__Data extracted from a collection__:
(* ===== verification/GeneratedTheorems.v ===== *)
(** * The generated methods are inverse to each other

    For any definition whose switch compiles: what [Marshal] writes of a
    well-formed struct, [Unmarshal] reads back, through all nested groups. *)

From S2P Require Import Prelude DataTypes Wire Message GoText ProtoParser ProtoTheorems Generator GeneratedCode.

(** ** Types *)

Lemma known_or_not (ty : bytes) :
  (exists x, In x types /\ ty = gostr x.1 /\ type_entry ty = x.2 /\ go_type ty = ty) \/
  (type_entry ty = (DecodeOctetString, VOctetString []) /\ go_type ty = gostr "OctetString").
Proof.
  unfold type_entry, go_type, known_type.
  destruct (find (fun x => is_word ty x.1) types) as [x|] eqn:E.
  - left. exists x. pose proof (find_some _ _ E) as [Hin Hx]. unfold is_word in Hx. apply bool_decide_eq_true in Hx.
    split; [done|]. split; [done|]. split; [done|].
    assert (existsb (is_word ty) known_types = true) as ->; [|done].
    apply existsb_exists. exists x.1. split; [|by apply bool_decide_eq_true].
    change known_types with (map fst types). by apply in_map.
  - right. split; [done|].
    assert (existsb (is_word ty) known_types = false) as ->; [|done].
    change known_types with (map fst types). rewrite <- not_true_iff_false. intros (w & Hw & Hty)%existsb_exists.
    apply in_map_iff in Hw as (x & <- & Hx). by rewrite (find_none _ _ E x Hx) in Hty.
Qed.

(** What a decoder makes of a serialised value of its type. *)
Lemma decoder_Serialize x v :
  In x types -> dynamic_type v = x.1 -> wf_value v -> x.2.1 (Serialize v) = Ok v.
Proof.
  intros Hin Hv Hw. pose proof (Decode_TypeOf_Serialize v Hw) as Hd.
  repeat destruct Hin as [<-|Hin]; [..|done]; cbn [fst snd] in *; destruct v; try discriminate Hv; clear Hv.
  all: first [exact (Hd I) | reflexivity].
Qed.

Lemma decode_as_Serialize ty v :
  gostr (dynamic_type v) = go_type ty -> wf_value v -> decode_as ty (Serialize v) = Ok v.
Proof.
  intros Ht Hw. unfold decode_as. destruct (known_or_not ty) as [(x & Hin & -> & -> & Eg)|[-> Eg]].
  - assert (dynamic_type v = x.1) as Hv by (apply gostr_inj; congruence).
    rewrite (decoder_Serialize x v Hin Hv Hw), Eg, Hv. by rewrite bool_decide_true.
  - rewrite Eg in Ht. apply gostr_inj in Ht. destruct v; try done. cbn. by rewrite Eg.
Qed.

(** ** The fields of a struct *)

Section Fields.
Context (h : gmap pointer AVPDefinition).
Context (marshal_ : AVPDefinition -> dyn -> bytes).
Context (unmarshal : AVPDefinition -> bytes -> dyn -> dyn * outcome parse_error unit).
Context (group_ok : AVPDefinition -> dyn -> Prop).

(** The definitions of the registry are within their types ([parser_wf]), and
    groups are read back from their own bytes. *)
Hypothesis codes : forall f, u32 (Code (def_of h f)) /\ u32 (VendorID (def_of h f)).
Hypothesis groups : forall d g, group_ok d g -> unmarshal d (marshal_ d g) (zero_group h d) = (g, Ok tt).

(** The AVPs of a field. *)
Definition elem_value (d : AVPDefinition) (v : dyn) : Value :=
  match v with Scalar x => x | _ => VGrouped (marshal_ d v) end.
Definition elem_avp (d : AVPDefinition) (v : dyn) : avp :=
  av (Code d) (elem_value d v) (Must d) (MayEncrypt d) (VendorID d).
Definition elem_avps (d : AVPDefinition) (v : dyn) : list avp :=
  match v with Nil => [] | _ => [elem_avp d v] end.
Definition field_avps (field : AVPField) (vs : list dyn) : list avp :=
  if has_code h field then flat_map (elem_avps (def_of h field)) vs else [].
Definition fields_avps (fields : list AVPField) (vs : list (list dyn)) : list avp :=
  concat (zip_with field_avps fields vs).

#[local] Abbreviation field_wf := (field_wf h group_ok marshal_).
#[local] Abbreviation elem_ok := (elem_ok group_ok marshal_).
#[local] Abbreviation switch := (switch h unmarshal).

Lemma elem_avps_ok d vs : Forall (elem_ok d) vs -> flat_map (elem_avps d) vs = map (elem_avp d) vs.
Proof. induction 1 as [|v vs Hv _ IH]; [done|]. cbn [flat_map map]. rewrite IH. by destruct v. Qed.

Lemma write_avp_marshal d data : write_avp d data = marshal (av (Code d) data (Must d) (MayEncrypt d) (VendorID d)).
Proof. unfold write_avp. by destruct (Z.eqb_spec (VendorID d) 0) as [->|]. Qed.

Lemma write_field_avps field vs : write_field h marshal_ field vs = concat (map marshal (field_avps field vs)).
Proof.
  unfold write_field, field_avps. destruct (has_code h field); [|done]. cbn [negb].
  rewrite concat_flat_map_avp. unfold write_all. f_equal. apply map_ext. intros v.
  destruct v; cbn [elem_avps]; rewrite ?write_avp_marshal, ?concat_one_avp; done.
Qed.

Lemma write_fields_avps fields vs : write_fields h marshal_ fields vs = concat (map marshal (fields_avps fields vs)).
Proof.
  unfold write_fields, fields_avps. revert vs. induction fields as [|f fs IH]; intros [|v vs]; try done.
  cbn [zip_with concat]. by rewrite map_app, concat_app, <- IH, <- write_field_avps.
Qed.

Lemma field_avps_wf field vs : field_wf field vs -> Forall wf_avp (field_avps field vs).
Proof.
  unfold field_wf, field_avps. destruct (has_code h field); [|done]. intros [Hvs _].
  rewrite elem_avps_ok by done. apply Forall_map. eapply Forall_impl; [exact Hvs|]. intros v Hv.
  apply wf_av; [apply codes..|]. destruct v; cbn [elem_value]; [apply Hv|apply Hv|apply Hv|done].
Qed.

Lemma fields_avps_wf fields vs : Forall2 field_wf fields vs -> Forall wf_avp (fields_avps fields vs).
Proof.
  unfold fields_avps. induction 1 as [|f v fs vs Hf _ IH]; [done|]. cbn [zip_with concat].
  apply Forall_app. split; [by apply field_avps_wf|done].
Qed.

(** One AVP is stored by its case. *)
Lemma read_elem field i d v vs :
  d = def_of h field -> elem_ok d v ->
  read_field h unmarshal field i (VendorID d) (Serialize (elem_value d v)) vs = Ok (store field i v vs).
Proof.
  intros -> Hv. unfold read_field. rewrite Z.eqb_refl, andb_false_r.
  destruct v as [x|s|data|]; cbn in Hv; [| | |done]; destruct Hv as [-> Hok].
  - destruct Hok as (Ht & Hw & _). cbn [elem_value]. by rewrite decode_as_Serialize.
  - cbn [elem_value Serialize]. unfold Grouped_Serialize. by rewrite groups by apply Hok.
  - cbn [elem_value Serialize]. unfold Grouped_Serialize. by rewrite groups by apply Hok.
Qed.

(** The only case of a code is its field's. *)
Lemma switch_finds pre f suf i w v vs :
  distinct_cases h (pre ++ f :: suf) -> has_code h f = true ->
  switch_from h unmarshal i (pre ++ f :: suf) (Code (def_of h f)) w v vs = read_field h unmarshal f (i + length pre) w v vs.
Proof.
  intros Hd Hc. revert i Hd. induction pre as [|g pre IH]; intros i Hd; cbn [app switch_from].
  { by rewrite Hc, Z.eqb_refl, Nat.add_0_r. }
  unfold distinct_cases in Hd. cbn [app] in Hd. rewrite filter_cons in Hd. case_decide as Hg.
  - cbn [map] in Hd. apply NoDup_cons in Hd as [Hno Hd]. rewrite (proj2 (Z.eqb_neq _ _)), andb_false_r.
    + rewrite IH by done. f_equal. cbn [length]. lia.
    + intros E. apply Hno. rewrite <- E. apply list_elem_of_fmap. exists f. split; [done|].
      apply list_elem_of_filter. split; [done|]. apply elem_of_app. right. by left.
  - apply not_true_is_false in Hg. rewrite Hg. cbn [andb]. rewrite IH by done. f_equal. cbn [length]. lia.
Qed.

Definition stored (field : AVPField) (v : dyn) (old : list dyn) : list dyn :=
  if Repeated field then old ++ [v] else [v].

Lemma fold_field fields pre f suf pvs cur svs vs rest :
  fields = pre ++ f :: suf -> distinct_cases h fields -> length pvs = length pre -> has_code h f = true ->
  Forall (elem_ok (def_of h f)) vs ->
  fold_fields (switch fields) (map avp_seen (map (elem_avp (def_of h f)) vs) ++ rest) (pvs ++ cur :: svs) =
  fold_fields (switch fields) rest (pvs ++ foldl (fun old v => stored f v old) cur vs :: svs).
Proof.
  intros -> Hd Hl Hc Hvs. revert cur. induction Hvs as [|v vs Hv _ IH]; intros cur; [done|].
  cbn [map app foldl]. unfold elem_avp at 1, av, avp_seen at 1. cbn [avp_code avp_vendor avp_data fold_fields].
  unfold GeneratedCode.switch at 1. rewrite switch_finds, read_elem by done. cbn [Nat.add].
  unfold store. rewrite <- Hl, (alter_app_r_alt _ pvs), Nat.sub_diag by lia. apply IH.
Qed.

Lemma stored_all f vs :
  has_code h f = true -> field_wf f vs ->
  foldl (fun old v => stored f v old) (zero_field h f) vs = vs.
Proof.
  intros Hc. unfold field_wf, stored, zero_field. rewrite Hc. intros [_ Hl].
  destruct (Repeated f) eqn:Hr.
  - unfold plain in *. rewrite Hr, andb_false_r in *. cbn [andb].
    assert (forall l, foldl (fun old v => old ++ [v]) l vs = l ++ vs) as E; [|apply E].
    clear. induction vs as [|v vs IH]; intros l; cbn [foldl]; [by rewrite app_nil_r|]. by rewrite IH, <- app_assoc.
  - destruct (plain h f); destruct vs as [|v [|w vs]]; cbn in *; try done; lia.
Qed.

(** The whole switch, from the zero struct. *)
Lemma fold_struct fields vs :
  distinct_cases h fields -> Forall2 field_wf fields vs ->
  fold_fields (switch fields) (map avp_seen (fields_avps fields vs)) (map (zero_field h) fields) = (vs, Ok tt).
Proof.
  intros Hd Hw.
  assert (forall pre suf pvs svs, fields = pre ++ suf -> Forall2 field_wf suf svs -> length pvs = length pre ->
    fold_fields (switch fields) (map avp_seen (fields_avps suf svs)) (pvs ++ map (zero_field h) suf) = (pvs ++ svs, Ok tt))
    as H; [|by apply (H [] fields [] vs)].
  intros pre suf. revert pre. induction suf as [|f suf IH]; intros pre pvs svs E Hs Hl.
  { apply Forall2_nil_inv_l in Hs as ->. done. }
  apply Forall2_cons_inv_l in Hs as (v & svs' & Hv & Hs & ->).
  unfold fields_avps. cbn [zip_with concat map]. rewrite map_app. fold (fields_avps suf svs').
  assert (fold_fields (switch fields) (map avp_seen (field_avps f v) ++ map avp_seen (fields_avps suf svs'))
      (pvs ++ zero_field h f :: map (zero_field h) suf) =
    fold_fields (switch fields) (map avp_seen (fields_avps suf svs')) (pvs ++ v :: map (zero_field h) suf)) as ->.
  { pose proof Hv as Hv'. unfold field_wf in Hv. unfold field_avps. destruct (has_code h f) eqn:Hc; [|by subst v].
    rewrite elem_avps_ok by apply Hv.
    rewrite (fold_field fields pre f suf) by (done || apply Hv). by rewrite stored_all. }
  specialize (IH (pre ++ [f]) (pvs ++ [v]) svs'). rewrite <- !app_assoc in IH. apply IH; [done|done|].
  rewrite !length_app. cbn. lia.
Qed.
End Fields.

(** ** Groups, to any depth *)

Section Messages.
Context (h : gmap pointer AVPDefinition).
Hypothesis codes : forall f, u32 (Code (def_of h f)) /\ u32 (VendorID (def_of h f)).

Lemma group_roundtrip n d g :
  group_wf h n d g -> group_Unmarshal h n d (group_Marshal h n d g) (zero_group h d) = (g, Ok tt).
Proof.
  revert d g. induction n as [|n IH]; intros d g; cbn [group_wf group_Unmarshal group_Marshal]; [done|].
  unfold zero_group. destruct (GroupedFields d) as [|f fs], g as [x|vs|data|]; try done.
  intros [Hd Hw]. rewrite write_fields_avps, scan_marshal by by eapply fields_avps_wf.
  by rewrite (fold_struct h _ _ (group_wf h n)).
Qed.

Context (n : nat) (cmd : CommandDefinition).

Definition message_avps (m : dmessage) : list avp := fields_avps h (group_Marshal h n) (cmd_Fields cmd) (d_fields m).

Definition message_start (m : dmessage) : dmessage :=
  {| d_Header := d_Header m; d_fields := map (zero_field h) (cmd_Fields cmd) |}.

Lemma fold_message l hd vs :
  fold_fields (d_switch h n cmd) l {| d_Header := hd; d_fields := vs |} =
  let '(vs', r) := fold_fields (switch h (group_Unmarshal h n) (cmd_Fields cmd)) l vs in
  ({| d_Header := hd; d_fields := vs' |}, r).
Proof.
  revert vs. induction l as [|[[c w] v] l IH]; intros vs; [done|]. cbn [fold_fields].
  unfold d_switch at 1. cbn [d_fields]. destruct (switch _ _ _ _ _ _ _); [apply IH|done..].
Qed.

#[local] Program Instance message_wire : WireMessage dmessage := {|
  wire_start := message_start; wire_wf := message_wf h n cmd; wire_avps := message_avps;
  wire_field := d_switch h n cmd |}.
Next Obligation. intros m [_ Hw]. by eapply fields_avps_wf. Qed.
Next Obligation.
  intros m [Hd Hw]. unfold message_start, message_avps. rewrite fold_message.
  rewrite (fold_struct h _ _ (group_wf h n)) by (done || apply group_roundtrip). by destruct m.
Qed.

#[local] Program Instance message_command : WireCommand dmessage := {|
  cmd_header := d_Header; cmd_with_header := fun hd m => m <| d_Header := hd |>; cmd_zero := d_zero h cmd;
  cmd_validate := d_Validate h cmd; cmd_body := d_body h n cmd; cmd_marshal := d_Marshal h n cmd;
  cmd_unmarshal := d_Unmarshal h n cmd |}.
Solve Obligations with (try done; intros m; apply write_fields_avps).

Lemma generated_command_roundtrip :
  roundtrip_spec (message_wf h n cmd) d_Header (d_body h n cmd) (d_Validate h cmd) (d_Marshal h n cmd)
    (d_Unmarshal h n cmd) (d_zero h cmd).
Proof. exact (@command_roundtrip dmessage message_wire message_command). Qed.
End Messages.

(** C37: every message that the generator makes from a command of a parsed file
    is read back as it was sent.  Whatever the definitions: for a message whose
    fields hold values of their types, to the depth [n] of nested groups, that
    passes the generated [Validate] and fits the 24-bit length, [Marshal]
    succeeds, sets the header's length to the number of bytes it returns, a
    multiple of four, and [Unmarshal] of those bytes into a zero struct gives
    the message back.  The definitions must be such that the switches compile:
    no AVP code twice in one struct; then this also holds of the groups. *)
Theorem generated_roundtrip p n cmd :
  parser_wf p ->
  roundtrip_spec (message_wf (heap p) n cmd) d_Header (d_body (heap p) n cmd) (d_Validate (heap p) cmd)
    (d_Marshal (heap p) n cmd) (d_Unmarshal (heap p) n cmd) (d_zero (heap p) cmd).
Proof.
  intros Hp. apply generated_command_roundtrip. intros f. unfold def_of.
  destruct (heap p !! AVP f) as [d|] eqn:E; [|done]. cbn. split; apply (pw_heap p Hp _ _ E).
Qed.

__Work request__: From the first line of the records above to the line that contains "assert (existsb (is_word ty) known_types = false)", quote each line exactly.

__Solution__:
(* ===== verification/GeneratedTheorems.v ===== *)
(** * The generated methods are inverse to each other

    For any definition whose switch compiles: what [Marshal] writes of a
    well-formed struct, [Unmarshal] reads back, through all nested groups. *)

From S2P Require Import Prelude DataTypes Wire Message GoText ProtoParser ProtoTheorems Generator GeneratedCode.

(** ** Types *)

Lemma known_or_not (ty : bytes) :
  (exists x, In x types /\ ty = gostr x.1 /\ type_entry ty = x.2 /\ go_type ty = ty) \/
  (type_entry ty = (DecodeOctetString, VOctetString []) /\ go_type ty = gostr "OctetString").
Proof.
  unfold type_entry, go_type, known_type.
  destruct (find (fun x => is_word ty x.1) types) as [x|] eqn:E.
  - left. exists x. pose proof (find_some _ _ E) as [Hin Hx]. unfold is_word in Hx. apply bool_decide_eq_true in Hx.
    split; [done|]. split; [done|]. split; [done|].
    assert (existsb (is_word ty) known_types = true) as ->; [|done].
    apply existsb_exists. exists x.1. split; [|by apply bool_decide_eq_true].
    change known_types with (map fst types). by apply in_map.
  - right. split; [done|].
    assert (existsb (is_word ty) known_types = false) as ->; [|done].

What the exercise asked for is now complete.